§ Aim of the exercise
Please set down exactly the lines of the listing below from the line containing "Definition with_wal (kv" through the line containing "Definition shard_index (count", both lines included, leaving out all other lines.

§ Dataset extract
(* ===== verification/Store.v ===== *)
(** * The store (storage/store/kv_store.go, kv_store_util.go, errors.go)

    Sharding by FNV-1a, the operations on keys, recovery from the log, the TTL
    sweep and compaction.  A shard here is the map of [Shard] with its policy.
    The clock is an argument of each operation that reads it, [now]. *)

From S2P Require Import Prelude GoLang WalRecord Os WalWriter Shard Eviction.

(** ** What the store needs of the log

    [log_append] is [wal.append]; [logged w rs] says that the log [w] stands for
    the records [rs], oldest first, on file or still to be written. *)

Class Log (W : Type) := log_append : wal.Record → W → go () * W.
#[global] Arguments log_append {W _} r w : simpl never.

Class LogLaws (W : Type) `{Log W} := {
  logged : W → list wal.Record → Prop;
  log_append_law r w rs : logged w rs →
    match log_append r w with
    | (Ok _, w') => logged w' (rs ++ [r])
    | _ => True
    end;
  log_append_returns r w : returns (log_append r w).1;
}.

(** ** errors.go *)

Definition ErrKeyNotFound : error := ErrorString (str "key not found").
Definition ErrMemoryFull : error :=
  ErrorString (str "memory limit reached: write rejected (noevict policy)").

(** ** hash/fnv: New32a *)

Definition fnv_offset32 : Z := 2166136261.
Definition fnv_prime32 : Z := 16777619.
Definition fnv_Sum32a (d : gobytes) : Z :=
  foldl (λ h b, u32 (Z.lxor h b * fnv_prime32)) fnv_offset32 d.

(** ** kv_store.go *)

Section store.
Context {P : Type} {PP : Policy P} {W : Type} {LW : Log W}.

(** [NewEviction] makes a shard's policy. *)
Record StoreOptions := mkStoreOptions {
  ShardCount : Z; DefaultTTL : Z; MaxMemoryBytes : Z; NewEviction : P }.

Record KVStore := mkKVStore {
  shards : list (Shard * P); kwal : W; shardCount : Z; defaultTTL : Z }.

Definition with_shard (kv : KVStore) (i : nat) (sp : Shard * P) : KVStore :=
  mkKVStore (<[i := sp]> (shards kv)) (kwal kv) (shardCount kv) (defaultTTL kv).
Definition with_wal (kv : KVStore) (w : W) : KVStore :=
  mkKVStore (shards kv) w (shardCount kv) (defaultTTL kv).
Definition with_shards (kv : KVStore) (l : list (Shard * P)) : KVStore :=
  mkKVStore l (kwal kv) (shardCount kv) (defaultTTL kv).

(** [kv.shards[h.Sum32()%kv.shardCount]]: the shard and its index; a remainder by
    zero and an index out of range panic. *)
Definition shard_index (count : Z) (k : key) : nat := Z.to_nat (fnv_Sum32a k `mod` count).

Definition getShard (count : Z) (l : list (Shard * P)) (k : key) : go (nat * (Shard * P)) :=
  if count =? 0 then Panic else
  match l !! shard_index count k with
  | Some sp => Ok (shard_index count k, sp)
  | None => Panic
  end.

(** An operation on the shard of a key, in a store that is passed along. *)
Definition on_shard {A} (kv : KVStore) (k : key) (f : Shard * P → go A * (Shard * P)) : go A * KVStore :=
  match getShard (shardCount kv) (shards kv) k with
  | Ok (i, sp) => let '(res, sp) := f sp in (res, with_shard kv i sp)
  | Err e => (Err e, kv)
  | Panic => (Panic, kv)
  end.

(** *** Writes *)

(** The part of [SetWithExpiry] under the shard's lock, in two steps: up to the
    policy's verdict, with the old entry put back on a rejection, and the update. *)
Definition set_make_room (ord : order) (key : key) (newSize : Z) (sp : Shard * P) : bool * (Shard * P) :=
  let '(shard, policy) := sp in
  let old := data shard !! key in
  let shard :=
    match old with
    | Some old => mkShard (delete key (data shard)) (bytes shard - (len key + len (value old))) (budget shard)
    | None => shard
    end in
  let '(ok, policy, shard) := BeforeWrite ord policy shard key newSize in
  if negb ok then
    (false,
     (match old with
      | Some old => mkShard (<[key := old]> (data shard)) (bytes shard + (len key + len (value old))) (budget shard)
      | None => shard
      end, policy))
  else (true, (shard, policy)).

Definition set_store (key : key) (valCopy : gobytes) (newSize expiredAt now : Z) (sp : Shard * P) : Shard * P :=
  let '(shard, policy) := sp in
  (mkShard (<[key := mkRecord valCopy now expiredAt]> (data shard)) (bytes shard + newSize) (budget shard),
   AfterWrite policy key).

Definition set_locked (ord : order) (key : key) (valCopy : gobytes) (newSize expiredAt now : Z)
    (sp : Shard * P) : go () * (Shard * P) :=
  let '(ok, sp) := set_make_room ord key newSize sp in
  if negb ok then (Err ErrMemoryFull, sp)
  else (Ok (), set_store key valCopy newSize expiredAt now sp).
--
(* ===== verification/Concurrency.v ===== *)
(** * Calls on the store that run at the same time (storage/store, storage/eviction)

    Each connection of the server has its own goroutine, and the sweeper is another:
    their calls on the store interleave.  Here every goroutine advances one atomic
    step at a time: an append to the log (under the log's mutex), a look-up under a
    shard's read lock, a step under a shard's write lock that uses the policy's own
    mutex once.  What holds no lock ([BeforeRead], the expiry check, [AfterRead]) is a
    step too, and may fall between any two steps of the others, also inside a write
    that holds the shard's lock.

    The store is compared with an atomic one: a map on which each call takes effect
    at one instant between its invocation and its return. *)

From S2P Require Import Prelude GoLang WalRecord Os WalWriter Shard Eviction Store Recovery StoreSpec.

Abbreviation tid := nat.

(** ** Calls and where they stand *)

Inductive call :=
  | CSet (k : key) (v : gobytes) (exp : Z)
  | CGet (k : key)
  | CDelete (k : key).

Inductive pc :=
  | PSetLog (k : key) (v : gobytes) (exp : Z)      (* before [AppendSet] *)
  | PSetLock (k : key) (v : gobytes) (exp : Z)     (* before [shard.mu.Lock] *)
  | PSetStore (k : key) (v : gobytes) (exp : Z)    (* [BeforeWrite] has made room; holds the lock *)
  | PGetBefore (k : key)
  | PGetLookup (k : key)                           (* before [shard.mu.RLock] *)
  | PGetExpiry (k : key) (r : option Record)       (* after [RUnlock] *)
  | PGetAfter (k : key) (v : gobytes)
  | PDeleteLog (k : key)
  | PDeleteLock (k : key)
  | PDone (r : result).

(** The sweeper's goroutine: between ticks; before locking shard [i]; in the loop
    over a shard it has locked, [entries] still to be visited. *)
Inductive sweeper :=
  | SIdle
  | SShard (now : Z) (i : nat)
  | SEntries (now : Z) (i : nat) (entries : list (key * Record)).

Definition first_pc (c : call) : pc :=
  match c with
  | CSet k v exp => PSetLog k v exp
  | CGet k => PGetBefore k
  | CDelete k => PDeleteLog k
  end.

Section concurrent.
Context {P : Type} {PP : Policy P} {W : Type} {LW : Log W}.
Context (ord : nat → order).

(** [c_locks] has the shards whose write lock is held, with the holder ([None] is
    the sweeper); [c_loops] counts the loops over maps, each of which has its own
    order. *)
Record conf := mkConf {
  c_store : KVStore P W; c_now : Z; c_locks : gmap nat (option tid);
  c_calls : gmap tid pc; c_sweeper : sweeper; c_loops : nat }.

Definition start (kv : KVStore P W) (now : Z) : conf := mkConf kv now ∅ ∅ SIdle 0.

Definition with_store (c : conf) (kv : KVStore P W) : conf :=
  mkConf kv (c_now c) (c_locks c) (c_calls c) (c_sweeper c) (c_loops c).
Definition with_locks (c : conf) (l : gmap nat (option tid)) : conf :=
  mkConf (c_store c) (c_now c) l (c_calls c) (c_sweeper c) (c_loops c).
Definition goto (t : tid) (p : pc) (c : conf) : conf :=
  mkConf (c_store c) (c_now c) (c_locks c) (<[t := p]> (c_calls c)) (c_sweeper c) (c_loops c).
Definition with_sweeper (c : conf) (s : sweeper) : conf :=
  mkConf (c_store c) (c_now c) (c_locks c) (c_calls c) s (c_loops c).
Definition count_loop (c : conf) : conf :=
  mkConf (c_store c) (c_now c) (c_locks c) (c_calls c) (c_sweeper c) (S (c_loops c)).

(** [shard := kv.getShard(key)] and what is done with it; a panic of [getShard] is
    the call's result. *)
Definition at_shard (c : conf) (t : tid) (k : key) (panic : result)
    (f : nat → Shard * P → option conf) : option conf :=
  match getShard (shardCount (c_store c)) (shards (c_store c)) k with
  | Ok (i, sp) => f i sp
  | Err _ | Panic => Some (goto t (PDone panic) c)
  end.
==
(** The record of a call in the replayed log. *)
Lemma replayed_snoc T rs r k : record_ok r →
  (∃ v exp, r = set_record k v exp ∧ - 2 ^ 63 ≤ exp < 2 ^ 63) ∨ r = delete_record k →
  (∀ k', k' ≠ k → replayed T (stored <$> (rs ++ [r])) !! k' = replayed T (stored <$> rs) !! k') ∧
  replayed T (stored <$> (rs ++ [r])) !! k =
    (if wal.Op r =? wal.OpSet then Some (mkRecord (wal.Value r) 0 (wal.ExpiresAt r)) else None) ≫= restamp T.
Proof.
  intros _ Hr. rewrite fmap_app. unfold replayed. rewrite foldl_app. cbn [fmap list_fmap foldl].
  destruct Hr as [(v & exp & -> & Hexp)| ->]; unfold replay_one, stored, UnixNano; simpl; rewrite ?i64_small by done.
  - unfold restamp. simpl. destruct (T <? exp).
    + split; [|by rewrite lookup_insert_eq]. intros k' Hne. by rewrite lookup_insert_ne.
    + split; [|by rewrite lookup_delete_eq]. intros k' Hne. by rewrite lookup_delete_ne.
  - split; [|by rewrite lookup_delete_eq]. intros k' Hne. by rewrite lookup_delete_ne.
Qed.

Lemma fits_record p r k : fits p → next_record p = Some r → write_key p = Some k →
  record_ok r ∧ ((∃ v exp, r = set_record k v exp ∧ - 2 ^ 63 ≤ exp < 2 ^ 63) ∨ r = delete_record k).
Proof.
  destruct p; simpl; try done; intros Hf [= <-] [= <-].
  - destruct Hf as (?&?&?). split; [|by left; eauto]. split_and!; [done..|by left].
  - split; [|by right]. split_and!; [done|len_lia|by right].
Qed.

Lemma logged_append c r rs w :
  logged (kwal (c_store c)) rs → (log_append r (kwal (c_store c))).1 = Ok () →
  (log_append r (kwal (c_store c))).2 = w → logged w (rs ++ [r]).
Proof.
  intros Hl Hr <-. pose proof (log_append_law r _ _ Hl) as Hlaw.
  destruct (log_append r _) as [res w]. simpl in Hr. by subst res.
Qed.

§ Exercise response
Definition with_wal (kv : KVStore) (w : W) : KVStore :=
  mkKVStore (shards kv) w (shardCount kv) (defaultTTL kv).
Definition with_shards (kv : KVStore) (l : list (Shard * P)) : KVStore :=
  mkKVStore l (kwal kv) (shardCount kv) (defaultTTL kv).

(** [kv.shards[h.Sum32()%kv.shardCount]]: the shard and its index; a remainder by
    zero and an index out of range panic. *)
Definition shard_index (count : Z) (k : key) : nat := Z.to_nat (fnv_Sum32a k `mod` count).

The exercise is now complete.